– А меня спросила, прежде чем посулами бросаться?! – я притопнула ногой, наскоро растеряв напускную покорность. – Не пойду!
– Седины мои не позорь! Я сказала, пойдешь!!!
– А вот и не пойду! За него точно не пойду!
Заречинцы наслаждались бесплатным представлением. Скоморохи такого не казали, как две разозленные, орущие на друг дружку, бабы.
– А за кого пойдешь? – нехорошо прищурилась тетка.
– Да хоть за чёрта кудрявого! Лишь бы люб был!
Гордыня мне очи застила, сама не видела, потом люди добрые поведали, мол, народ, крестясь, в ужасе назад подался, а батюшка чуть икону не выронил.
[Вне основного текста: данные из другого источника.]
(** * honeyalb: the ingest command of cmd/honeyalb/main.go

    A shallow embedding of [main], [cmdALB] and [ingestALB].  The program
    talks to the outside world only through library calls (the AWS SDK,
    logrus, fmt, os, the honeyaws packages), so a run is modelled as the
    sequence of those calls, in program order, together with the way the
    run ends.  What the libraries answer is read from a [World]. *)

From Stdlib Require Import ZArith.
From stdpp Require Import base decidable list strings gmap.

Local Open Scope string_scope.
Local Open Scope Z_scope.
Local Open Scope list_scope.

(** ** Values that cross the library boundary *)

(** Go [error] values.  [fmt.Errorf] with the verb [%q] is kept as the format
    and its argument, so that no quoting function has to be re-implemented. *)
Inductive error :=
| ErrorsNew (text : string)               (* errors.New(text) *)
| Errorf (format : string) (arg : string) (* fmt.Errorf(format, arg) *)
| LibError (text : string).               (* an error made by a library *)

(** Modelled from the spec: [state.DownloadedObject] is declared in the
    honeyaws [state] package, which is not part of this file; the fields are
    those of the spec's data model (section 3, DownloadedObject). *)
Record DownloadedObject := {
  ResourceID : string;
  ObjectKey : string;
  ContentHandle : string;
  DiscoveredAt : Z
}.

(** The two implementations of the [state.Stater] interface. *)
Inductive Stater := DynamoDBStater | FileStater.

(** logrus levels, most severe first. *)
Inductive Level :=
  PanicLevel | FatalLevel | ErrorLevel | WarnLevel | InfoLevel | DebugLevel.

(** Arguments of print and log calls. *)
Inductive Value :=
| VStr (s : string)
| VInt (z : Z)
| VDuration (nanoseconds : Z)
| VErr (e : error)
| VObject (d : DownloadedObject)
| VDynamoTableName.                       (* the constant state.DynamoTableName *)

#[global] Instance error_eq_dec : EqDecision error.
Proof. solve_decision. Defined.
#[global] Instance DownloadedObject_eq_dec : EqDecision DownloadedObject.
Proof. solve_decision. Defined.
#[global] Instance Stater_eq_dec : EqDecision Stater.
Proof. solve_decision. Defined.
#[global] Instance Level_eq_dec : EqDecision Level.
Proof. solve_decision. Defined.
#[global] Instance Value_eq_dec : EqDecision Value.
Proof. solve_decision. Defined.

(** ** Calls *)

Inductive Event :=
| Println (args : list Value)                    (* fmt.Println *)
| EPrintln (args : list Value)                   (* fmt.Fprintln(os.Stderr, ..) *)
| EPrintf (format : string) (args : list Value)  (* fmt.Fprintf(os.Stderr, ..) *)
| Log (lvl : Level) (fields : list (string * Value)) (msg : Value)
| SetLevel (lvl : Level)
| SetFormatter
| OsStat (path : string)
| NewSession
| DescribeLoadBalancers (names : list string)
| DescribeLoadBalancerAttributes (arn : string)
| NewDynamoDBStater (hours : Z)
| NewFileStater (dir : string) (hours : Z)
| NewHoneycombPublisher (st : Stater)
| GoDownload (st : Stater) (bucket prefix id : string) (hours : Z)
| SignalNotify
| GoSignalWaiter
| Publish (d : DownloadedObject).

#[global] Instance Event_eq_dec : EqDecision Event.
Proof. solve_decision. Defined.

(** ** The process monad: a call trace and the way the code ends *)

Inductive Outcome (A : Type) :=
| Ret (a : A)        (* the function returns a *)
| Exit (code : Z)    (* os.Exit(code), also through logrus.Fatal *)
| Panic              (* an unrecovered run-time panic *)
| Blocked.           (* waiting on a channel that has nothing more to give *)

Arguments Ret {A} a.
Arguments Exit {A} code.
Arguments Panic {A}.
Arguments Blocked {A}.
– Думай, что язык твой мелет, юродивая!
– Я своим словам хозяйка, кому попало не раздаю!
Озлилась тетка Прасковья, за косу мою толстую одной рукой схватилась – не вырваться – а в другой нож на солнышке блеснул. Кинулся Воля наперерез, но не успел. Отхватило лезвие острое косу длинную, богатство девичье, да по самый затылок.
Тихо-тихо стало в округе, будто умер кто.
– Возьми! – сунула мне тетка в руки отхваченное. – Решай, кому подаришь: жениху, родней одобренному, иль черту окаянному!
Слишком много спеси во мне накопилось, по самую макушечку, чтобы на попятный идти.
Я ни слезинки не проронила, побелела только вся, да и взяла грех гордыни на душу.
– Не видать кузнецу Настасьиной косы! – баяли потом, что сама чертовкой гляделась – А коль полюбится, так и оборотуну отдам!
Сказала и в избу сбежала, дверью за собой от всего сердца грохнула. Да так душно мне в горнице стало – чувств лишилась.
Когда в себя возвернулась, тетка рядышком сидела, да передником слезы горькие утирала. Настигло меня раскаяние запоздалое, завыла в голос, к ногам матушки названной припала.
– Прости ведьму старую, молодость твою сгубившую, – пуще прежнего зарыдала она, гладя мою остриженную голову. – Не отходила вовремя прутиком ивовым, дурь не выбила. Обвенчала в сердцах дитя неразумное с лукавым. Своими руками кровиночку к нему снарядила!